I have a system of n dummy variables/set indicators. I want to automatically identify any nesting. Take a simple n = 3 case.
expand.grid(0:1, 0:1, 1)
Var1 Var2 Var3
0 0 1
1 0 1
0 1 1
1 1 1
E.g. Here Var1 and Var2 are not nested ("incomparable"), but both are nested (subsets of) in Var3. This is obviously a partially ordered set (ordered by the relation =<) so I would like to automatically identify the poset and plot its hasse diagram automatically. I see there are some packages for hasse diagrams but they seem like to not do this common and simple job very naturally. Is there an easy way?

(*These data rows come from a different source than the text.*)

(* ===== verification/Keys.v ===== *)
(** * Keys: the issuer keyring and its rotation ([crates/wc-control/src/keys.rs])

    The ring, its operations and the [keys] commands of the command line, which load the ring
    from its file, change it and write it back.  TOML is third-party code: [KeyringToml].  A
    write that fails leaves in the file whatever it leaves: each command takes the disk's
    answer as an argument. *)

From Stdlib Require Import ZArith.
From S2P Require Import Prelude Text Errors Model Json Canon Contract Artifact Log Store Std Rekor.

(** ** Entries *)

Definition RETIREMENT_MARGIN_SECS : N := 7 * 86400.
Definition DEFAULT_ROTATE_EVERY_SECS : N := 90 * 86400.

Inductive KeyState := Active | Retiring | Retired.
#[global] Instance KeyState_eq_dec : EqDecision KeyState.
Proof. solve_decision. Defined.

Definition verifies (s : KeyState) : bool := match s with Active | Retiring => true | Retired => false end.
Definition KeyState_as_str (s : KeyState) : string :=
  match s with Active => "active" | Retiring => "retiring" | Retired => "retired" end.

Record KeyEntry := mkKeyEntry {
  key_kid : string;
  key_alg : string;
  key_public_pem : string;
  key_private_ref : option string;
  key_state : KeyState;
  key_activated_at : N;
  key_retiring_at : option N;
  key_last_contract_exp : option N;
  key_retired_at : option N
}.

Definition safe_to_retire_at (k : KeyEntry) : option N :=
  (λ exp, saturating_add_u64 exp RETIREMENT_MARGIN_SECS) <$> key_last_contract_exp k.

Definition parse_alg (alg : string) : result Algorithm :=
  if bool_decide (alg = "ES256") then Ok ES256
  else if bool_decide (alg = "ES384") then Ok ES384
  else if bool_decide (alg = "EdDSA") || bool_decide (alg = "Ed25519") then Ok EdDSA
  else Err ALG_NOT_ASYMMETRIC.
Definition algorithm (k : KeyEntry) : result Algorithm := parse_alg (key_alg k).

(** ** The ring *)

Record Keyring := mkKeyring { rotate_every : N; ring_keys : list KeyEntry }.
Definition Keyring_default : Keyring := mkKeyring DEFAULT_ROTATE_EVERY_SECS [].

(** [toml::from_str::<Keyring>] and [toml::to_string_pretty]. *)
Class KeyringToml := {
  toml_from_str : string → option Keyring;
  toml_to_string : Keyring → option string
}.

(** The loop of [validate]; [seen] is its set. *)
Fixpoint validate_keys (seen : gset string) (keys : list KeyEntry) : result unit :=
  match keys with
  | [] => Ok tt
  | k :: keys =>
    guard_err (bool_decide (trim_text (key_kid k) = "")) CONFIG_INVALID $
    guard_err (bool_decide (key_kid k ∈ seen)) CONFIG_INVALID $
    let? _ := algorithm k in
    validate_keys ({[key_kid k]} ∪ seen) keys
  end.
Definition is_active (k : KeyEntry) : bool := bool_decide (key_state k = Active).
Definition validate (r : Keyring) : result unit :=
  let? _ := validate_keys ∅ (ring_keys r) in
  guard_err (1 <? len (filterb is_active (ring_keys r)))%N CONFIG_INVALID $ Ok tt.

Definition active (r : Keyring) : result KeyEntry := ok_or (find is_active (ring_keys r)) CONFIG_INVALID.
Definition has_kid (kid : string) (k : KeyEntry) : bool := bool_decide (key_kid k = kid).
Definition get (r : Keyring) (kid : string) : option KeyEntry := find (has_kid kid) (ring_keys r).
Definition verifying (r : Keyring) : list KeyEntry := filterb (λ k, verifies (key_state k)) (ring_keys r).

Section Verifiers.
Context `{Jose}.
Definition add_verifier (keys : IssuerKeys) (entry : KeyEntry) : result IssuerKeys :=
  let? alg := algorithm entry in
  match alg with
  | EdDSA => add_ed_pem keys (key_kid entry) (key_public_pem entry)
  | other => add_ec_pem keys (key_kid entry) (key_public_pem entry) other
  end.
Definition verifiers (r : Keyring) : result IssuerKeys := foldR add_verifier IssuerKeys_new (verifying r).
End Verifiers.

(** [iter_mut().find(..)], then an assignment through the reference. *)
Fixpoint update_first (p : KeyEntry → bool) (f : KeyEntry → KeyEntry) (l : list KeyEntry) : list KeyEntry :=
  match l with [] => [] | k :: l => if p k then f k :: l else k :: update_first p f l end.

(** The operations that change the ring: the ring after, and the answer. *)
Definition add (entry : KeyEntry) : stateR Keyring unit Code := λ r,
  if bool_decide (is_Some (get r (key_kid entry))) then (r, Err CONFIG_INVALID)
  else let r := mkKeyring (rotate_every r) (ring_keys r ++ [entry]) in (r, validate r).

Record Rotation := mkRotation { now_active : string; now_retiring : option string }.

Definition activate (now : N) (k : KeyEntry) : KeyEntry :=
  mkKeyEntry (key_kid k) (key_alg k) (key_public_pem k) (key_private_ref k) Active now None
    (key_last_contract_exp k) (key_retired_at k).
Definition start_retiring (now : N) (k : KeyEntry) : KeyEntry :=
  mkKeyEntry (key_kid k) (key_alg k) (key_public_pem k) (key_private_ref k) Retiring (key_activated_at k) (Some now)
    (key_last_contract_exp k) (key_retired_at k).
Definition rotate_key (kid : string) (now : N) (k : KeyEntry) : KeyEntry :=
  if has_kid kid k then activate now k
  else if is_active k then start_retiring now k else k.

Definition rotate_to (kid : string) (now : N) : stateR Keyring Rotation Code := λ r,
  match get r kid with
  | None => (r, Err CONFIG_INVALID)
  | Some k =>
    if bool_decide (key_state k = Retired) then (r, Err CONFIG_INVALID)
    else
      let previous := key_kid <$> find (λ k, is_active k && negb (has_kid kid k)) (ring_keys r) in
      let r := mkKeyring (rotate_every r) (map (rotate_key kid now) (ring_keys r)) in
      (r, let? _ := validate r in Ok (mkRotation kid previous))
  end.

Definition set_exp (exp : N) (k : KeyEntry) : KeyEntry :=
  mkKeyEntry (key_kid k) (key_alg k) (key_public_pem k) (key_private_ref k) (key_state k) (key_activated_at k)
    (key_retiring_at k) (Some (from_option (λ e, N.max e exp) exp (key_last_contract_exp k))) (key_retired_at k).
Definition note_signed (kid : string) (exp : N) (r : Keyring) : Keyring :=
  mkKeyring (rotate_every r) (update_first (has_kid kid) (set_exp exp) (ring_keys r)).

Definition set_retired (now : N) (k : KeyEntry) : KeyEntry :=
  mkKeyEntry (key_kid k) (key_alg k) (key_public_pem k) (key_private_ref k) Retired (key_activated_at k)
    (key_retiring_at k) (key_last_contract_exp k) (Some now).
Definition retire (kid : string) (now : N) : stateR Keyring unit Code := λ r,
  match get r kid with
  | None => (r, Err CONFIG_INVALID)
  | Some k =>
    match key_state k with
    | Active => (r, Err CONFIG_INVALID)
    | Retired => (r, Ok tt)
    | Retiring =>
      match safe_to_retire_at k with
      | None => (r, Err CONFIG_INVALID)
      | Some safe_at =>
        if (now <? safe_at)%N then (r, Err CONFIG_INVALID)
        else (mkKeyring (rotate_every r) (update_first (has_kid kid) (set_retired now) (ring_keys r)), Ok tt)
      end
    end
  end.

The following begins to do the job but is hardly elegant (thanks to help from @danlooo below):
find_subset_poset <- \(data){
is_nested <- \(df, col1, col2){
all(pull(df, ensym(col1)) <= pull(df, ensym(col2)))
}
get_all_pairs = \(data){
data %>%
names() %>%
combinat::combn(2,) %>%
t() %>%
as_tibble(.name_repair = "unique") %>%
set_names(c("col1", "col2"))
}
all_pairs = get_all_pairs(data)
is_eq = \(df, col1, col2){
all(pull(df, ensym(col1)) == pull(df, ensym(col2)))
}
equal_indicator_cols = all_pairs %>% filter(pmap_lgl(., is_eq, df = data))
# UNITE EQUAL COLUMNS
while(nrow(equal_indicator_cols) > 0){
sames = unlist(equal_indicator_cols[1, ])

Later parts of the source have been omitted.